【VK Cup 2016 - Round 1 (Div 2 Edition)D Bear and Polynomials
来源:互联网 发布:淘宝店铺推广方式方案 编辑:程序博客网 时间:2024/04/28 17:08
题意:
有一个多项式P,这个多项式被定义为合法的,即——
1,其最高次项为n(2e5),不可变为0
2,每项系数绝对值均不可超过k
3,各项系数均为整数
现在P(2)!=0,我们想只改变一个系数,同时使得——
1,P(2)=0
有一个多项式P,这个多项式被定义为合法的,即——
1,其最高次项为n(2e5),不可变为0
2,每项系数绝对值均不可超过k
3,各项系数均为整数
现在P(2)!=0,我们想只改变一个系数,同时使得——
1,P(2)=0
2,a[n]!=0(即不能使最高项的系数为0)
题解:
题意就是改变ai使得2^n*an+2^(n-1)*an-1+....+a0为0,那么从低位扫到高位,记录后缀和(必为偶数,否则跳出),再预先处理出前缀和,他们相加满足条件即可。

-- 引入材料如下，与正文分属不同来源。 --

(* ===== verification/Config.v ===== *)
(** * The configuration (internal/config)

    What [Parse] makes of the flags once the flag library has filled them in: the
    parsers of sizes, addresses, trusted proxies and log settings, and the checks
    in their order.  Integers are the 64-bit ones of the code. *)

From stdpp Require Import numbers.
From S2P Require Import Prelude GoStrings Netip Encoding Headers Matcher HostIndex HttpError CacheControl GoUrl.
From S2P Require Import Schema Compile RuleSet MaskedKey ClientIP Authority.

Open Scope Z_scope.

(** ** Sizes *)

(** The suffix of a size: its factor, and the digits before it. *)
Definition size_suffix (s : bytes) : Z * bytes :=
  match rev s with
  | c :: r =>
      if Ascii.eqb c "k" || Ascii.eqb c "K" then (2 ^ 10, rev r)
      else if Ascii.eqb c "m" || Ascii.eqb c "M" then (2 ^ 20, rev r)
      else if Ascii.eqb c "g" || Ascii.eqb c "G" then (2 ^ 30, rev r)
      else (1, s)
  | [] => (1, s)
  end.

(** [ParseSize]. *)
Definition ParseSize (s : bytes) : result Z :=
  if bool_decide (s = []) then Error "empty size"
  else
    let '(mul, numPart) := size_suffix s in
    n ← wrap "invalid size" (Atoi (TrimSpace numPart));
    if n <? 0 then Error "invalid size: negative" else Ok (int64 (n * mul)).

(** ** Addresses *)

Record ConfigAddr : Type := { a_Scheme : bytes; a_Host : bytes; a_Port : Z; a_Path : bytes }.

Definition star_host (h : bytes) : bytes := if bool_decide (h = str "*") then [] else h.

Definition checked_port (portStr : bytes) : result Z :=
  match Atoi portStr with
  | Ok port => if (port <? 0) || (65535 <? port) then Error "bad port" else Ok port
  | Error _ => Error "bad port"
  end.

#include <set>#include <map>#include <stack>#include <queue>#include <deque>#include <cmath>#include <vector>#include <string>#include <cstdio>#include <cstdlib>#include <cstring>#include <iostream>#include <algorithm>using namespace std;#define L(i) i<<1#define R(i) i<<1|1#define INF 0x3f3f3f3f#define pi acos(-1.0)#define eps 1e-12#define maxn 300100#define MOD 1000000007int n;long long k;long long a[maxn];long long num[maxn];int main(){ int t; while(scanf("%d%I64d",&n,&k) != EOF) { for(int i = 0; i <= n; i++) scanf("%I64d",&a[i]); memset(num,0,sizeof(num)); int cnt = -1,ans = 0; for(int i = n-1; i >= 0; i--) { num[i] = (num[i+1] << 1) + a[i+1]; if(num[i] > k || num[i] < -k) { cnt = i; break; } } long long cur = 0; for(int i = 0; i <= n; i++) { if(i == n && !cur) break; cur >>= 1; if(i > cnt && cur+2*num[i] <= k && cur+2*num[i] >= -k) ans++; cur += a[i]; if(cur & 1) break; } printf("%d\n",ans); } return 0;}
0 0
- VK Cup 2016 - Round 1 (Div. 2 Edition) D. Bear and Polynomials
- 【VK Cup 2016 - Round 1 (Div 2 Edition)D Bear and Polynomials
- VK Cup 2016 - Round 1 (Div. 2 Edition)----D Bear and Polynomials 数论+二进制,很好的题!!!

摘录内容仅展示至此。